**Work to be completed:** Starting at the line that contains "(* ===== verification/BioSpec.v ===== *)" in the listing below, write out every line word for word until you have written the line that contains "r_view : forall b, view s b = V b;".

--- Material for this task ---

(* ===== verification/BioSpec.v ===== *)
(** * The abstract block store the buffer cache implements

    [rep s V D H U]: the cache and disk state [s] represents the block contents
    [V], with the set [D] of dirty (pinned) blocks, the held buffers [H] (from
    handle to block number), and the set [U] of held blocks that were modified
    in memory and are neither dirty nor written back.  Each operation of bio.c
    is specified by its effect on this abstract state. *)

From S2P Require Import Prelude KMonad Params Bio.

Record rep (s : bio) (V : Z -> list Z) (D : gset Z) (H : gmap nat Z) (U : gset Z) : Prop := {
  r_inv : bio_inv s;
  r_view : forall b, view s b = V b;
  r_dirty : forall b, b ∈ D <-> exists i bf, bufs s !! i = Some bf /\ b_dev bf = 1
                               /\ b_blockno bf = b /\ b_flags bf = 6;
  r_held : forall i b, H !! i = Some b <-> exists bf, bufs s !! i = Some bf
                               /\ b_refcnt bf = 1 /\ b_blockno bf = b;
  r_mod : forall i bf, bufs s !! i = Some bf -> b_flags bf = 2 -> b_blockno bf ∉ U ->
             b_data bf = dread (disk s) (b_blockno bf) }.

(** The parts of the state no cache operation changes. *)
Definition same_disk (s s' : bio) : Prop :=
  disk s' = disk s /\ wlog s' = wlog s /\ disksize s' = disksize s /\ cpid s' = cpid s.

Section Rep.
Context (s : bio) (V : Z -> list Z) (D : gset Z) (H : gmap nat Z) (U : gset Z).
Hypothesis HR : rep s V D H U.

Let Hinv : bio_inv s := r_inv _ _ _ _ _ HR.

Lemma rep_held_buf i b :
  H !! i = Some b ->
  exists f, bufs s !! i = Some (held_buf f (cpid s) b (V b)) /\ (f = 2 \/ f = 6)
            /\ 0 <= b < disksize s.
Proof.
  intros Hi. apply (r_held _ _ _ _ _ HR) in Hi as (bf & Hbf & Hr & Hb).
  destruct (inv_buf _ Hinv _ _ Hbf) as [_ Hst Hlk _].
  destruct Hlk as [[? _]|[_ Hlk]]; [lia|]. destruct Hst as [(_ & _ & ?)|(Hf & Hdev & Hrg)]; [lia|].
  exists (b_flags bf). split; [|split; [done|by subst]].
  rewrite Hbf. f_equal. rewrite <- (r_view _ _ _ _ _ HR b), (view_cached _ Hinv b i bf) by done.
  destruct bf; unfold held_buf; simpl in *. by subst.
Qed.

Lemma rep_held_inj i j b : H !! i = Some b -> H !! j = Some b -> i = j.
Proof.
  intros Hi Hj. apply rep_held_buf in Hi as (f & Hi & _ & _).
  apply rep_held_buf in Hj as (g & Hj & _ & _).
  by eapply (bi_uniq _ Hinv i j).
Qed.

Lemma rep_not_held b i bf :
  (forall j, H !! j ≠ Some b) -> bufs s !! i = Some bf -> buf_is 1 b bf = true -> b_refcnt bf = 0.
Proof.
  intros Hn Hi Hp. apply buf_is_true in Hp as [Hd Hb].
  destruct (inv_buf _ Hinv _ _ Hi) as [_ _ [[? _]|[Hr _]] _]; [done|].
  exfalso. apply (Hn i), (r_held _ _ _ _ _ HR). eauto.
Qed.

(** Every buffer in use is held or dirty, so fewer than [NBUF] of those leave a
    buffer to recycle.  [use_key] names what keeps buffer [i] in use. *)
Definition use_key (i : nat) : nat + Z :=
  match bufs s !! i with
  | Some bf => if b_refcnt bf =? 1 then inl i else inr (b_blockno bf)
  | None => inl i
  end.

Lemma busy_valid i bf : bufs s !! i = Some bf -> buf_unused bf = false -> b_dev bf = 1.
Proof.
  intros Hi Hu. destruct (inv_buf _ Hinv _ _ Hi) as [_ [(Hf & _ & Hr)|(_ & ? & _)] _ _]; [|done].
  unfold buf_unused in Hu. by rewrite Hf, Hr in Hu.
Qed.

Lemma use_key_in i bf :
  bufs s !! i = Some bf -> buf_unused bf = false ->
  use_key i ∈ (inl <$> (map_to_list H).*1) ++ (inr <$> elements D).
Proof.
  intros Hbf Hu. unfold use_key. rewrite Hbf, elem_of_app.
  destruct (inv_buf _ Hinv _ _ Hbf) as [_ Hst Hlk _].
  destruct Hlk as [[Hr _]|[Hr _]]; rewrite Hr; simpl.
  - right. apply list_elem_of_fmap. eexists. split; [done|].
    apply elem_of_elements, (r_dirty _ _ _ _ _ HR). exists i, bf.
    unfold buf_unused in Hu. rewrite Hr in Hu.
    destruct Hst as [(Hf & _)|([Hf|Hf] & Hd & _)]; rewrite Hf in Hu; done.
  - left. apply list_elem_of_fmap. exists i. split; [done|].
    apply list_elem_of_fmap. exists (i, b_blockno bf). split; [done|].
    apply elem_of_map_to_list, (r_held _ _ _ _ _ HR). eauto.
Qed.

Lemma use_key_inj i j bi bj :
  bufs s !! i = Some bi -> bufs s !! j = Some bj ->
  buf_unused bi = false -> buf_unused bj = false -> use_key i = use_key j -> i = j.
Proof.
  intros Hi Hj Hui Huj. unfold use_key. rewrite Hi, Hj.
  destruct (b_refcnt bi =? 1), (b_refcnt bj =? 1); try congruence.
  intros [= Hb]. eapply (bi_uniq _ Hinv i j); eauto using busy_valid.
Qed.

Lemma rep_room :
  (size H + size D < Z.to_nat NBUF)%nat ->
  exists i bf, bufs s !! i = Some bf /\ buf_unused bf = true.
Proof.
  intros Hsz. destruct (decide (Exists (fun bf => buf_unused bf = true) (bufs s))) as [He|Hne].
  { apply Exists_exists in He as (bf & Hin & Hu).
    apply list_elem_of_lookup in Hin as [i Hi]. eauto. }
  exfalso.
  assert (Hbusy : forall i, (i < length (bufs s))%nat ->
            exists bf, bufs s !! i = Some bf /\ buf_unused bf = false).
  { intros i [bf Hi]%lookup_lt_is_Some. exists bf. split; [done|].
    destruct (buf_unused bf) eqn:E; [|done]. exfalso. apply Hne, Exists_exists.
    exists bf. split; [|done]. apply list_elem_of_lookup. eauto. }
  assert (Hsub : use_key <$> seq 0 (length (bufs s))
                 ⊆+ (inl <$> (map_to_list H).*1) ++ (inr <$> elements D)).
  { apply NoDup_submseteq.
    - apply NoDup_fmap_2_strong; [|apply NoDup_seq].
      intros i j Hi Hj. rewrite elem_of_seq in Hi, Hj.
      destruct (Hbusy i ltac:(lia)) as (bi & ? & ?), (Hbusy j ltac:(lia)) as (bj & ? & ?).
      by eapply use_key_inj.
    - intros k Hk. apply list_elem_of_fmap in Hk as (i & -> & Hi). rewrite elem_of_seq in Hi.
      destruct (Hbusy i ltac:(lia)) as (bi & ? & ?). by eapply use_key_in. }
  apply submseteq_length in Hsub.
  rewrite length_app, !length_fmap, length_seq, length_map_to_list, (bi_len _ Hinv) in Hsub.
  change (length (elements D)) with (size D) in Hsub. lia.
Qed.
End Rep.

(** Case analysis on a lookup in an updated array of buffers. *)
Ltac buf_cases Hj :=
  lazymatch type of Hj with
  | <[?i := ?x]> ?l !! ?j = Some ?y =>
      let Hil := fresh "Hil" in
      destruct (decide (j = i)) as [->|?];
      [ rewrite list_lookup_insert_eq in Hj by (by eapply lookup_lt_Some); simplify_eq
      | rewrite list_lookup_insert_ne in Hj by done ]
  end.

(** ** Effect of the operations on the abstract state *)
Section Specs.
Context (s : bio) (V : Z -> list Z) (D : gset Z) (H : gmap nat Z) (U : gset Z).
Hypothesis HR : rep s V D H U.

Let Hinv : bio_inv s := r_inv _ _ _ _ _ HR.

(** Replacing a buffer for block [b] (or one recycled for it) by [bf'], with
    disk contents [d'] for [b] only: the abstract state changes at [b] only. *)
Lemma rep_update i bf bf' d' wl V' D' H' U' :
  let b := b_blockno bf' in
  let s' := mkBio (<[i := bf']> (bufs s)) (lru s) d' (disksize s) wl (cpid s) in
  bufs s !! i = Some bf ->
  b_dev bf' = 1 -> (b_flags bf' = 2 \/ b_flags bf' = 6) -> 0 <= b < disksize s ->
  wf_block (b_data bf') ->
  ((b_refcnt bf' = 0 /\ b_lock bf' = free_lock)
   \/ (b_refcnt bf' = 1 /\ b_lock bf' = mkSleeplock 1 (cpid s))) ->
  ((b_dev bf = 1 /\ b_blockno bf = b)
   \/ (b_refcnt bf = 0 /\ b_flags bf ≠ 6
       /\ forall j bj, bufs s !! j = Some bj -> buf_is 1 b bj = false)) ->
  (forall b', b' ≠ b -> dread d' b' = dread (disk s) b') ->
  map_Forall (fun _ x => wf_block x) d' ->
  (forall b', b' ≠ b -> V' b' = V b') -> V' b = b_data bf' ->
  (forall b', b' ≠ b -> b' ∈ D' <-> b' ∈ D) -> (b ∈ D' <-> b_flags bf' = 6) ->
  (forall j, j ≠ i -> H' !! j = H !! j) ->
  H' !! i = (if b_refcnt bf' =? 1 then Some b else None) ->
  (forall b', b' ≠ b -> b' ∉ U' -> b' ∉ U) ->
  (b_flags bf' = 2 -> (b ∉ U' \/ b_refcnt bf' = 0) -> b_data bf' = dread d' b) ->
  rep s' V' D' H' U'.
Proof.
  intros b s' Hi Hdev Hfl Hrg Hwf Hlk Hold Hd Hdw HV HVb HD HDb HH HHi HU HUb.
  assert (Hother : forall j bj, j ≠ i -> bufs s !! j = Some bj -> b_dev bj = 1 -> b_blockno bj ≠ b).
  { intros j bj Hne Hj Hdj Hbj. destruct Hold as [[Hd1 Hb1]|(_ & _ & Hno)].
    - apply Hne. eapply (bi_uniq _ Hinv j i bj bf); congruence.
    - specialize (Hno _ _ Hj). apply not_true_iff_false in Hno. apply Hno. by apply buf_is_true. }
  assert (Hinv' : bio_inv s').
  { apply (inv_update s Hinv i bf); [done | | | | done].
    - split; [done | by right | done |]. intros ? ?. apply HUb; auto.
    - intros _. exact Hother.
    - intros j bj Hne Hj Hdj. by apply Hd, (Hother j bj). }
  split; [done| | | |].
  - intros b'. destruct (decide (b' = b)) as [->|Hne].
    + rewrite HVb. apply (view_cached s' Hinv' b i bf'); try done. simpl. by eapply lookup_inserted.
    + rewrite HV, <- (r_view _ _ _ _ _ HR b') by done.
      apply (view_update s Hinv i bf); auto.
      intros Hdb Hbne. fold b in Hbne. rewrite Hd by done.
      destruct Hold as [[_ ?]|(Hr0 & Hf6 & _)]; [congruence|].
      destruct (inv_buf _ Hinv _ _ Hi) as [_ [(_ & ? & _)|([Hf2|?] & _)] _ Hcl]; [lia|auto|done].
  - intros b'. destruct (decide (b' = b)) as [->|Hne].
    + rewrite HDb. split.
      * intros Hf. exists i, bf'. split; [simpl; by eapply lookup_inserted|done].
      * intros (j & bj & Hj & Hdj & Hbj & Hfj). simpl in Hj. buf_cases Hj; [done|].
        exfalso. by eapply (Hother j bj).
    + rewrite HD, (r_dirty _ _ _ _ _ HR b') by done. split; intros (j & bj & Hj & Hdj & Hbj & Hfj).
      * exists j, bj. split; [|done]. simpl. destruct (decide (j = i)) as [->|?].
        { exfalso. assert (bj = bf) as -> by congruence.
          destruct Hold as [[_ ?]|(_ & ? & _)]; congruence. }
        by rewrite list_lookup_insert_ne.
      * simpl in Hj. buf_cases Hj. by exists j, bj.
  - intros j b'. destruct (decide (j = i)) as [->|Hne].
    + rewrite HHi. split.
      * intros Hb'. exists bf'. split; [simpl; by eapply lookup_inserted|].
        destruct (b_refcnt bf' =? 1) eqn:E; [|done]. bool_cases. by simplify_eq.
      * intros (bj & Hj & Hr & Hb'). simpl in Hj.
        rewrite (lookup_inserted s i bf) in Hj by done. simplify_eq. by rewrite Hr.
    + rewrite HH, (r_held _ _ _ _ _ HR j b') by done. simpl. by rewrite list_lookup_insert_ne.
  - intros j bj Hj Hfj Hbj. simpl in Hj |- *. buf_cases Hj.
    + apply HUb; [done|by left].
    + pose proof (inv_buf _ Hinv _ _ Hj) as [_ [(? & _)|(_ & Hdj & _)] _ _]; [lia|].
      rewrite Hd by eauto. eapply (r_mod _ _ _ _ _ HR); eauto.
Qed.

---
--- Material for this task ---

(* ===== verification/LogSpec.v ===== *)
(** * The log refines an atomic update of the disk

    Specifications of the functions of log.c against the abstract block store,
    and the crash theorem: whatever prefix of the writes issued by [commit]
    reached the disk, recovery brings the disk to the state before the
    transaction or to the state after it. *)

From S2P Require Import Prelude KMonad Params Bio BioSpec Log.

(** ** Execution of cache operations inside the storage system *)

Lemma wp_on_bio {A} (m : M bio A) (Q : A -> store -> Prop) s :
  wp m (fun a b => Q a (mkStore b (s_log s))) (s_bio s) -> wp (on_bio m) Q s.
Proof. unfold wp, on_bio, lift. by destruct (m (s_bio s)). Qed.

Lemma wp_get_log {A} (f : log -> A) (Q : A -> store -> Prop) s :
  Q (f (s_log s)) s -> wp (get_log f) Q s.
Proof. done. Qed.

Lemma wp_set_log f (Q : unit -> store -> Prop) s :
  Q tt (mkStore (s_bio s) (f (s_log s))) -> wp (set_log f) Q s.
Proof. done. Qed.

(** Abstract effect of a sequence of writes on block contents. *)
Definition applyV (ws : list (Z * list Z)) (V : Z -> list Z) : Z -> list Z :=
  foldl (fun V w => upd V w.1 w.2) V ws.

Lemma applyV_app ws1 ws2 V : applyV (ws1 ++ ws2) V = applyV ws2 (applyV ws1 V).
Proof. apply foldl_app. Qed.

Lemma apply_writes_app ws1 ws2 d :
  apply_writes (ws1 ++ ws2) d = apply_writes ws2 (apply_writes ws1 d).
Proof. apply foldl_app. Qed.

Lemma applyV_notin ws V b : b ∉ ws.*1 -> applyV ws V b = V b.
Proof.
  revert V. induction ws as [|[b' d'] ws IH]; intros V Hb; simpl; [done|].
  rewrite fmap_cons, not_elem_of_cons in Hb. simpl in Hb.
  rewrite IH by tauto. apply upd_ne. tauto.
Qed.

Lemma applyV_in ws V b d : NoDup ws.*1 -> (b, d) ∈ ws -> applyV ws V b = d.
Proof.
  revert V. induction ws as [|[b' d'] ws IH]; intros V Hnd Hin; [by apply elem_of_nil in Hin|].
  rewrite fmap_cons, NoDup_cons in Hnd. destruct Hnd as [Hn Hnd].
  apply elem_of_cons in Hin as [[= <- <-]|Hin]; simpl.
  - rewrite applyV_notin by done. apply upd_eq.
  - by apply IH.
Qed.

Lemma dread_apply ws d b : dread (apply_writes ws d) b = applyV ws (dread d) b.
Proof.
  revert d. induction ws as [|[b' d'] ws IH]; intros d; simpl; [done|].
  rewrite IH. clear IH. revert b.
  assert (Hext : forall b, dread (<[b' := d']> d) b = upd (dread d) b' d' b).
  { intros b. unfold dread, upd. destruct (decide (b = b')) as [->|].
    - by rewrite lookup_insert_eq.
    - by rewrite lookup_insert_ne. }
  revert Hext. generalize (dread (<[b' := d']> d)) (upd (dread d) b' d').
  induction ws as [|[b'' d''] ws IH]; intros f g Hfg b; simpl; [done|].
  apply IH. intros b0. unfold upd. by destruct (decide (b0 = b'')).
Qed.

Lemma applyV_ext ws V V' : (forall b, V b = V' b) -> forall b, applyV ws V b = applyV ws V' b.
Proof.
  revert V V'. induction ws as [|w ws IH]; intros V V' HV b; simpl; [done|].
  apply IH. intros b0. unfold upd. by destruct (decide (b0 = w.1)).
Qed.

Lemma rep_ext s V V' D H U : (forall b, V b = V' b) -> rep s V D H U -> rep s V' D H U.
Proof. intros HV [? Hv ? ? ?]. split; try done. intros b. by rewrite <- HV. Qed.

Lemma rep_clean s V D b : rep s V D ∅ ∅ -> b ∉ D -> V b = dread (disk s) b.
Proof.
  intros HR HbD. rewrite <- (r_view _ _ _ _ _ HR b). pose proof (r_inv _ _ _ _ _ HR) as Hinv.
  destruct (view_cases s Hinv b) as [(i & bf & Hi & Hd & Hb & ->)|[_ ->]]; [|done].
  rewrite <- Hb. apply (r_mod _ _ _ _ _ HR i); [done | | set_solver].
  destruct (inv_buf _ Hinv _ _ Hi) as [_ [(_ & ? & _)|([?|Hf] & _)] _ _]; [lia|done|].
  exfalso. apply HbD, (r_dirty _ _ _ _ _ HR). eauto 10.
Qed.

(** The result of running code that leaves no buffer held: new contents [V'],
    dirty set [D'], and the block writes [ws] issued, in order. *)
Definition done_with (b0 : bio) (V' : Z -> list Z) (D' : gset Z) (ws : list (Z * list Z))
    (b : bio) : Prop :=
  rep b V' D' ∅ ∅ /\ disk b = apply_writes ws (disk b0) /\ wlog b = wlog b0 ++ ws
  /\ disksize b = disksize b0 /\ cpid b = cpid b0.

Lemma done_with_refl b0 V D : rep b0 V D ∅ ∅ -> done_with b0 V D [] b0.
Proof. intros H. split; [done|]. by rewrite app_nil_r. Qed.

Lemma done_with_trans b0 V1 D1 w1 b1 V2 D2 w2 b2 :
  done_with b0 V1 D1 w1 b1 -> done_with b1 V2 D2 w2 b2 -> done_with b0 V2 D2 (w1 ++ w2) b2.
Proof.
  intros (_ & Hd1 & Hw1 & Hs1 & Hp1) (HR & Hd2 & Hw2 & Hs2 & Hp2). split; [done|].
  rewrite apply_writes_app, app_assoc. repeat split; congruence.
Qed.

---

**Your response:**
(* ===== verification/BioSpec.v ===== *)
(** * The abstract block store the buffer cache implements

    [rep s V D H U]: the cache and disk state [s] represents the block contents
    [V], with the set [D] of dirty (pinned) blocks, the held buffers [H] (from
    handle to block number), and the set [U] of held blocks that were modified
    in memory and are neither dirty nor written back.  Each operation of bio.c
    is specified by its effect on this abstract state. *)

From S2P Require Import Prelude KMonad Params Bio.

Record rep (s : bio) (V : Z -> list Z) (D : gset Z) (H : gmap nat Z) (U : gset Z) : Prop := {
  r_inv : bio_inv s;
  r_view : forall b, view s b = V b;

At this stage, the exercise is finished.